SLR appelle une nouvelle fois à se mobiliser aujourd’hui, vendredi 20 mai. Certains d’entre vous pourraient considérer que cette mobilisation ne se justifie pas: François Fillon ne vient-il pas d’annoncer un ensemble de mesures qui peuvent être considérées comme très positives par rapport au projet de loi sur la recherche ? Le gouvernement essaie de présenter ce nouvel appel comme une réaction irrationnelle de notre part. La réalité, c’est qu’aujourd’hui comme hier, SLR appelle à des actions lorsque le dialogue n’avance plus, alors que persistent des enjeux essentiels pour la recherche.
SLR reconnaît et salue sans réserve les avancées, résultat du dialogue avec le gouvernement, et de la pression exercée sur lui par la mobilisation et le soutien de l’opinion publique. Ces mesures, qu’il s’agisse des 6 milliards supplémentaires pour la recherche, ou des postes statutaires créés dans la recherche et l’enseignement supérieur, ce n’est pas rien !
SLR n’est absolument pas dans une optique de surenchère, mais est inquiet car des éléments qui seront déterminants pour cette loi demeurent cachés. En particulier, pourquoi le gouvernement s’obstine-t-il à refuser de dire, quantitativement quel sera l’équilibre entre les moyens de l’ANR (Agence Nationale pour la Recherche) et ceux des organismes de recherche et des universités ? Suivant la position de ce curseur au sein des 6 milliards, on peut avoir une croissance équilibrée des deux types de structures de financement, ou bien on peut avoir une catastrophe. En effet, si l’ANR croissait au rythme encore annoncé début mai par le directeur de cabinet de François d’Aubert pour 2006 (350 millions par an), alors cet organisme rapidement surdimensionné étoufferait les organismes de recherche : il deviendrait en 2010 la première source de financement pour les laboratoires de toute la recherche publique qui serait alors assujettie à un pilotage direct par le ministère. De plus, cette croissance aboutirait en quelques années à ce que la majorité des postes créés dans la recherche le soient sur CDD. Ce n’est pas un détail !
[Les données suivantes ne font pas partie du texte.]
(** * Entity edit binding of core-data (packages/core-data/src/entity-provider.js)

    A shallow embedding of the module's registry of per-(kind, type) React
    contexts, of [getEntity], [EntityProvider], and of the three hooks
    [useEntityId], [useEntityProp] and [useEntityBlockEditor], followed by the
    properties proved about them.

    Conventions of the embedding.
    - JavaScript values are the inductive [value]; numbers are integers, and
      arrays, functions and other objects carry the reference that
      [Object.is] compares.
    - The module-level object [entities] and the contexts made by
      [createContext] form the [registry]; what the hooks can change outside
      the module (actions dispatched to the store, calls of [parse], objects
      allocated) is the rest of the [world].
    - A hook is a function of its arguments, of the providers above the
      calling component ([scope]) and of the store it selects from; it runs in
      the monad [M] of a world that may throw.
    - A read such as [entities[kind]] finds an own property, or else a member
      that every object inherits from Object.prototype ("constructor",
      "toString", ...). The embedding follows own properties; a run that
      reaches an inherited member ends in the outcome [Inherited] and is not
      followed further. An assignment [object[name] = ...] makes an own
      property, for an inherited name too, except for "__proto__". *)

From Stdlib Require Import ZArith.
From stdpp Require Import gmap strings list fin_maps.

Local Open Scope string_scope.
Local Open Scope list_scope.
Local Open Scope nat_scope.
Set Warnings "-register-all,-clear-no-such-hyp".

(** ** Values *)

Definition ref := nat.

(** A block of the editor: its name and its inner blocks. *)
Inductive block : Type :=
| Block (name : string) (innerBlocks : list block).

(** The function objects the module creates: the arrow function of
    [onChange], [( { blocks: blocksToSerialize } ) => serialize( blocksToSerialize )]. *)
Inductive closure : Type :=
| SerializeBlocks.

Inductive value : Type :=
| VUndefined
| VNull
| VBool (b : bool)
| VNum (n : Z)
| VStr (s : string)
| VArr (r : ref) (elements : list block)
| VFun (r : ref) (c : closure)
| VObj (r : ref).

(** ToBoolean. *)
Definition truthy (v : value) : bool :=
  match v with
  | VUndefined | VNull => false
  | VBool b => b
  | VNum n => negb (n =? 0)%Z
  | VStr s => negb (String.eqb s "")
  | VArr _ _ | VFun _ _ | VObj _ => true
  end.

(** [typeof v === 'function']. *)
Definition is_function (v : value) : bool :=
  match v with
  | VFun _ _ => true
  | _ => false
  end.

Definition nullish (v : value) : bool :=
  match v with
  | VUndefined | VNull => true
  | _ => false
  end.

(** [a ?? b]. *)
Definition nullish_coalesce (a b : value) : value :=
  if nullish a then b else a.

(** [Object.is], the comparison React applies to hook dependencies:
    primitives by value, objects by reference. *)
Definition same_value (a b : value) : bool :=
  match a, b with
  | VUndefined, VUndefined => true
  | VNull, VNull => true
  | VBool x, VBool y => Bool.eqb x y
  | VNum x, VNum y => (x =? y)%Z
  | VStr x, VStr y => String.eqb x y
  | VArr r _, VArr r' _ => Nat.eqb r r'
  | VFun r _, VFun r' _ => Nat.eqb r r'
  | VObj r, VObj r' => Nat.eqb r r'
  | _, _ => false
  end.

(** An entity record as the store hands it out: reading a property that the
    record lacks gives [VUndefined]. *)
Definition record := string → value.

(** ** Outcomes and the monad of the module *)

Inductive result (A : Type) : Type :=
| Ok (a : A)
| Thrown (message : string)
| Inherited.
Arguments Ok {A} a.
Arguments Thrown {A} message.
Arguments Inherited {A}.

(** Names that a plain object inherits from Object.prototype. *)
Definition object_prototype_names : list string :=
  [ "constructor"; "__proto__"; "hasOwnProperty"; "isPrototypeOf";
    "propertyIsEnumerable"; "toLocaleString"; "toString"; "valueOf";
    "__defineGetter__"; "__defineSetter__"; "__lookupGetter__";
    "__lookupSetter__" ].

Definition inherited (name : string) : bool :=
  existsb (String.eqb name) object_prototype_names.

Definition M (S A : Type) : Type := S → result A * S.

Definition ret {S A} (a : A) : M S A := fun s => (Ok a, s).

Definition bind {S A B} (m : M S A) (f : A → M S B) : M S B :=
  fun s =>
    match m s with
    | (Ok a, s') => f a s'
    | (Thrown e, s') => (Thrown e, s')
    | (Inherited, s') => (Inherited, s')
    end.

Definition throw {S A} (message : string) : M S A := fun s => (Thrown message, s).

Definition leave {S A} : M S A := fun s => (Inherited, s).

Notation "x <- m ;; k" := (bind m (fun x => k))
  (at level 100, m at next level, right associativity).

Fixpoint forEach {S A} (f : A → M S unit) (l : list A) : M S unit :=
  match l with
  | [] => ret tt
  | x :: l' => _ <- f x ;; forEach f l'
  end.

(** ** The registry: [entities] and the contexts of [createContext] *)

Definition ctx := nat.

(** [{ context: createContext() }]. *)
Record entry : Type := { context : ctx }.

Record registry : Type := {
  entities : gmap string (gmap string entry);
  next_context : ctx
}.

Definition empty_registry : registry :=
  {| entities := ∅; next_context := 0 |}.

Definition lookup_entry (r : registry) (kind type : string) : option entry :=
  types ← entities r !! kind; types !! type.

(** [createContext()]: a context object that no earlier call returned. *)
Definition createContext : M registry ctx :=
  fun r => (Ok (next_context r),
            {| entities := entities r; next_context := S (next_context r) |}).

(** [acc[ kind ][ type ] = e], after [acc[ kind ] = {}] when the object has
    no own [acc[ kind ]]. *)
Definition set_entry (kind type : string) (e : entry) : M registry unit :=
  fun r =>
    (Ok tt,
     {| entities := <[kind := <[type := e]> (default ∅ (entities r !! kind))]> (entities r);
        next_context := next_context r |}).

(** Configuration imported from './entities': the list [defaultEntities]
    (each with a [kind] and a [name]) and the list [kinds] (each with a
    [name]). *)
Record entityConfig : Type := { entity_kind : string; entity_name : string }.
Record kindConfig : Type := { kind_name : string }.

(** The callback of [defaultEntities.reduce] (lines 20-26). The test
    [! acc[ entity.kind ]] reads an own property or, for a kind that is no
    own key, an inherited member, on which the assignment of line 24 would
    then write. The assignment [acc[ kind ][ name ] = ...] makes an own
    property for every name but "__proto__", which sets the prototype
    instead. *)
Definition add_default_entity (entity : entityConfig) : M registry unit :=
  fun acc =>
    match entities acc !! entity_kind entity with
    | None => if inherited (entity_kind entity) then leave acc
              else if String.eqb (entity_name entity) "__proto__" then leave acc
              else (c <- createContext ;;
                    set_entry (entity_kind entity) (entity_name entity)
                      {| context := c |}) acc
    | Some _ => if String.eqb (entity_name entity) "__proto__" then leave acc
                else (c <- createContext ;;
                      set_entry (entity_kind entity) (entity_name entity)
                        {| context := c |}) acc
    end.

(** The callback of [kinds.reduce] (lines 27-30): [acc[ kind.name ] = {}],
    an own property for every name but "__proto__". *)
Definition add_kind (kind : kindConfig) : M (gmap string (gmap string entry)) unit :=
  fun acc =>
    if String.eqb (kind_name kind) "__proto__" then leave acc
    else (Ok tt, <[kind_name kind := ∅]> acc).

(** The initialiser of [entities] (lines 19-31): the object spread keeps,
    for a kind named by both reductions, the (empty) table of the second. *)
Definition initial_registry (defaultEntities : list entityConfig)
    (kinds : list kindConfig) : result registry :=
  match forEach add_default_entity defaultEntities empty_registry with
  | (Ok _, r) =>
      match forEach add_kind kinds ∅ with
      | (Ok _, ks) =>
          Ok {| entities := ks ∪ entities r; next_context := next_context r |}
      | (Thrown e, _) => Thrown e
      | (Inherited, _) => Inherited
      end
  | (Thrown e, _) => Thrown e
  | (Inherited, _) => Inherited
  end.

Definition missing_kind_message (kind : string) : string :=
  "Missing entity config for kind: " +:+ kind +:+ ".".

(** [getEntity] (lines 32-42). *)
Definition getEntity (kind type : string) : M registry entry :=
  fun r =>
    match entities r !! kind with
    | None =>
        if inherited kind then leave r
        else throw (missing_kind_message kind) r
    | Some types =>
        match types !! type with
        | Some e => ret e r
        | None =>
            if inherited type then leave r
            else
              (c <- createContext ;;
               _ <- set_entry kind type {| context := c |} ;;
               ret {| context := c |}) r
        end
    end.

(** ** Scopes: the providers above a component *)

(** The [Provider] elements above a component, innermost first, each with
    the context it provides and its [value] prop. *)
Definition scope := list (ctx * value).

(** Modelled from the spec: [useContext] is React's, imported through
    '@wordpress/element', and is not in the sources. It gives the value of
    the nearest enclosing provider of the context (the innermost wins);
    [createContext()] was given no default, so without a provider the value
    is [undefined]. *)
Fixpoint useContext (c : ctx) (env : scope) : value :=
  match env with
  | [] => VUndefined
  | (c', v) :: env' => if Nat.eqb c c' then v else useContext c env'
  end.

(** [EntityProvider] (lines 57-60): the scope in which [children] render. *)
Definition EntityProvider (kind type : string) (id : value) (env : scope)
    : M registry scope :=
  e <- getEntity kind type ;;
  ret ((context e, id) :: env).

(** The props of one [EntityProvider] element. *)
Record providerProps : Type := {
  provider_kind : string;
  provider_type : string;
  provider_id : value
}.

(** Rendering a chain of nested [EntityProvider] elements, outermost first,
    below the scope [env]. *)
Fixpoint render_providers (ancestors : list providerProps) (env : scope)
    : M registry scope :=
  match ancestors with
  | [] => ret env
  | p :: inner =>
      env' <- EntityProvider (provider_kind p) (provider_type p) (provider_id p) env ;;
      render_providers inner env'
  end.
Autre point qui n’est pas un détail, et je suis bien placé pour en parler car je n’ai pas pu continuer dans cette voie: Quid du risque que les jeunes continuent à se détourner des carrières de la recherche. Pour enrayer ce processus, il faut non seulement les propositions qualitatives mises en avant par F. Fillon, mais il faut aussi y consacrer une masse budgétaire. Laquelle ? Personne n’a eu de réponse à cette question. Or il y a urgence. Ce n’est pas dans 3 ans qu’il faudra prendre des mesures énergiques dans cette direction. Depuis des années, le leitmotiv est « courage, fuyons ».
Courage car il faut du courage pour abandonner ses rêves. Fuyons, car la seule alternative est de migrer à l’étranger, étranger qui nous attend les bras ouverts (chercheurs bien formés par l’état français).
En une phrase, soutenons les chercheurs ce jour. A Paris, le rendez-vous est à 14h30 pour une marche de Port Royal au Muséum d’Histoire Naturelle (Gare d’Austerlitz).